И хоть где-то внутри у меня слегка ёкнуло от перспективы позже объясняться с ней про все сразу, включая мой этот автосалон, я порадовалась, что вопрос с оладушками был решен. В животе заурчало, голод сжал в комок мой желудок, но я вспомнила Нинкины радостные вопли про силу воли и сказала себе однозначное «нет», хоть оладушки и выглядели фантастично. Но я решила продержаться и заняться пока садиком.
– Какой садик! – закричала мама, когда узнала, что я валялась в ногах одной заведующей и уговорила ее (не безвозмездно, а с помощью занятых у Люськи в счет будущих прибылей денег) зачислить Соньку в группу с первого сентября. – Ты с ума сошла.
– Я с ума сошла, когда разрешила Веньке у меня в комнате спать, – парировала я. – А насчет садика, это как пойдет. Я устраиваюсь на работу. Если ты сможешь мне с Соней помогать – отлично, будем водить на пару дней в неделю. Если нет, я хоть нервничать не буду.
– Какая работа! Что ты там еще себе придумала! – возмущалась она. Неизвестность ее пугала больше всего, но я до последнего молчала, ибо знала: как только они услышат слово «автосалон», то моментально поймут, откуда ноги растут. И видеться мне с Люськой станет значительно сложнее. Однако солдат спит – служба идет, через неделю я приехала в одно потайное ГИБДД, где служил службу и отдавал долг Родине, получая небольшие комиссионные, один очень хороший и надежный свой человек.
– Так, вы Киселева? – озираясь и бесконечно дергая веком, переспросил он.
– Да, – коротко, по-партизански кивнула я.
– Тогда идите за мной. Квитанции принесли?
– Вот они, – я протянула ему заранее оплаченные Люськой квитанции за права.
– Хорошо. Сидите тут, вас вызовут фотографироваться. А потом еще сидите, и вас вызовут в первое окно, там выдают права. Вот вам ваша водительская карточка.
– Спасибо, – отблагодарила я на всякий случай, хоть и не понимала до конца, о чем он тут.

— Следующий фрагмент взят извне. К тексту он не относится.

(** * Dependency checklist of [src/preprocess/common.py]

    A shallow embedding of the class [Test] (the pre-flight dependency
    checker) together with the part of the Python runtime it talks to:
    the object heap (dicts, mapping proxies, instances), the [subprocess]
    primitives it calls and [importlib.import_module].

    Python code is embedded in a state-and-exception monad over a [world]
    that carries the heap, the supply of process ids and the trace of
    observable events (process creation, waiting, imports). *)

From Stdlib Require Import ZArith.
From stdpp Require Import gmap strings list.

Local Open Scope string_scope.
Local Open Scope list_scope.

(** ** Python values used by the checker *)

(** A probe command is a tuple of words ([t.Tuple] in the source). *)
Abbreviation command := (list string).

(** A [dict] keeps insertion order and has at most one entry per key:
    an association list, updated in place by [dict_set]. *)
Abbreviation pydict := (list (string * list string)).

Definition dict_get (d : pydict) (k : string) : option command :=
  snd <$> List.find (fun kv => String.eqb (fst kv) k) d.

Definition dict_contains (d : pydict) (k : string) : bool :=
  bool_decide (is_Some (dict_get d k)).

Definition dict_keys (d : pydict) : list string := fst <$> d.

Definition dict_items (d : pydict) : list (string * command) := d.

(** [d[k] = v]: overwrite the entry of [k] where it stands, or append a
    new entry at the end. *)
Fixpoint dict_set (d : pydict) (k : string) (v : command) : pydict :=
  match d with
  | [] => [(k, v)]
  | (k', v') :: rest =>
      if String.eqb k' k then (k, v) :: rest else (k', v') :: dict_set rest k v
  end.

(** [sep.join(words)]. *)
Fixpoint join (sep : string) (words : list string) : string :=
  match words with
  | [] => EmptyString
  | [w] => w
  | w :: rest => w +:+ sep +:+ join sep rest
  end.

(** [x in cmds] and [cmds.index(x)] on a tuple of words.  [index] is only
    called by the source under [x in cmds]; out of that it returns the
    length here where Python raises [ValueError]. *)
Definition contains (x : string) (cmds : command) : bool :=
  existsb (String.eqb x) cmds.

Fixpoint index (x : string) (cmds : command) : nat :=
  match cmds with
  | [] => O
  | c :: rest => if String.eqb c x then O else S (index x rest)
  end.

(** ** Exceptions *)

(** Exceptions raised by the interpreter and the standard library.  The
    classes that the source names in an [except] clause are kept apart
    from their siblings: [PermissionError] is an [OSError] beside
    [FileNotFoundError], [ModuleNotFoundError] is the subclass of
    [ImportError] raised when a module cannot be located, and
    [OtherError] stands for every class unrelated to the ones listed. *)
Inductive builtin_exn :=
| FileNotFoundError (filename : string)
| PermissionError (filename : string)
| CalledProcessError (returncode : Z) (cmd : command)
| KeyError (message : string)
| TypeError (message : string)
| AttributeError (message : string)
| ImportError (message : string)
| ModuleNotFoundError (name : string)
| OtherError (class message : string).

(** The two exception classes the module defines itself carry the message
    built by their [__init__]. *)
Inductive exn :=
| Builtin (e : builtin_exn)
| UninstalledDependencyError (message : string)
| MissingModuleError (message : string).

Coercion Builtin : builtin_exn >-> exn.

Definition UninstalledDependencyError_init (item : string) (msg : string) : exn :=
  UninstalledDependencyError (item +:+ " not installed ... " +:+ msg).

Definition MissingModuleError_init (item : string) (msg : string) : exn :=
  MissingModuleError
    ("python module(s) - '" +:+ item +:+ "' cannot be found ... " +:+ msg).

(** [except FileNotFoundError]: the class has no subclass here. *)
Definition isinstance_FileNotFoundError (e : exn) : bool :=
  match e with
  | Builtin (FileNotFoundError _) => true
  | _ => false
  end.

(** [except ImportError]: catches the class and its subclass. *)
Definition isinstance_ImportError (e : exn) : bool :=
  match e with
  | Builtin (ImportError _) | Builtin (ModuleNotFoundError _) => true
  | _ => false
  end.

(** ** The world: heap, processes and trace *)

Definition loc := nat.
Definition pid := nat.

(** Heap objects: a [dict], a [MappingProxyType] wrapping the dict at an
    address (a read-only view, it holds the reference and no copy), and an
    instance of [Test] with its two attributes. *)
Inductive obj :=
| ODict (d : pydict)
| OProxy (mapping : loc)
| OTest (ubuntu_todos : loc) (python_modules : list string).

(** Where a standard stream of a child process is connected. *)
Inductive stream :=
| Inherit                 (* the parent's own stream: the user's console *)
| DevNull                 (* [subprocess.DEVNULL] *)
| Pipe                    (* [subprocess.PIPE]: read by the parent *)
| PipeOf (producer : pid) (* the stdout pipe of another child *).

Inductive event :=
| LaunchFailed (args : command) (e : builtin_exn)
| Spawn (p : pid) (args : command) (stdin stdout stderr : stream)
| Wait (p : pid)
| ImportModule (name : string).

Record world := World {
  heap : gmap loc obj;
  next_loc : loc;
  next_pid : pid;
  trace : list event
}.

(** What creating a process does: raise, or start a child that will
    exit with a return code.  Children are taken to exit: a probe that
    hangs, for which the source sets no timeout, is outside the model. *)
Inductive launch_outcome :=
| LaunchRaises (e : builtin_exn)
| Runs (returncode : Z).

– Не благодарите, – отмахнулся он. – Одна просьба, только еще и ездить научитесь. А то мне же по вам потом протоколы составлять. Убийцы на дорогах.

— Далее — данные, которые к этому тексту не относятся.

(** Modelled from the spec: the assignment of strides.  [physical] lists
    the axes from the innermost outwards and [running] is the product of
    the extents of the axes already passed: the innermost axis gets stride
    one, every further axis the product of the extents of all
    faster-varying axes, stored at the axis' logical index. *)
Fixpoint assign_strides (sizes physical : list Z) (running : Z)
    (strides : list Z) : list Z :=
  match physical with
  | [] => strides
  | axis :: outer =>
      assign_strides sizes outer
        (running * default 0 (sizes !! Z.to_nat axis))
        (<[Z.to_nat axis := running]> strides)
  end.

(** Modelled from the spec: [dim_order_to_stride] of
    [exec_aten/util/dim_order_util.h] (absent), the layout converter
    [(sizes, dimOrder, rank) -> strides].  It rejects with [Internal] a
    dim order that is not a permutation of [0..dims-1], before it writes
    anything, and otherwise fills the strides buffer. *)
Definition dim_order_to_stride (sizes dim_order : list Z) (dims : Z)
    (strides : list Z) : Error * list Z :=
  if validate_dim_order dim_order (Z.to_nat dims) then
    (Ok,
     assign_strides sizes (reverse (take (Z.to_nat dims) dim_order)) 1 strides)
  else (Internal, strides).

(** ** Resizing *)

(** [std::equal(first1, first1 + n, first2)]; a list stands for the
    pointer to its head. *)
Fixpoint std_equal (first1 : list Z) (n : nat) (first2 : list Z) : bool :=
  match n with
  | O => true
  | S n' =>
      match first1, first2 with
      | x :: rest1, y :: rest2 => (x =? y) && std_equal rest1 n' rest2
      | _, _ => false
      end
  end.

(** [std::copy(src.begin(), src.end(), dst)]: the cells of [src]
    overwrite the head of [dst]. *)
Definition std_copy (src dst : list Z) : list Z :=
  src ++ drop (length src) dst.

(** [ET_CHECK_OR_RETURN_ERROR(cond, code, ...)]: go on when [cond] holds,
    otherwise return [code] with the descriptor as it is. *)
Definition check_or_return_error (cond : bool) (code : Error)
    (t : TensorImpl) (rest : Error * TensorImpl) : Error * TensorImpl :=
  if cond then rest else (code, t).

– Хорошо, – еще тише кивнула я и дальше сидела уже в глубочайшей задумчивости, размышляя о бренности бытия и о том, что без вождения автомобиля я готова остаться хоть навсегда. С другой стороны, зачем же он, человек с полосатой палкой в руке, продает права нам, которые потом, по его словам, идут и убивают за рулем? Впрочем, не мне тут жаловаться. И потом, они сделали мне такую симпатичную фотографию на эти самые права, у меня там какой-то такой ракурс получился, который мне очень шел. Лицо получилось даже не круглое, а немного осунувшееся. И глаза голубые выглядели очень выразительно. Ну, хорошо, не очень выразительно, но все-таки лучше, чем обычно. Я долго стояла и рассматривала свой лик на карточке и в конце концов пришла к выводу, что если вот эту девушку с фотки перекрасить в блондинку, сделать попышнее волосы (если такое вообще возможно) и одеть ее в то мое красное платье, которое на меня не налезает, – она окажется очень даже ничего. То есть она будет почти такая, какой я бы хотела быть.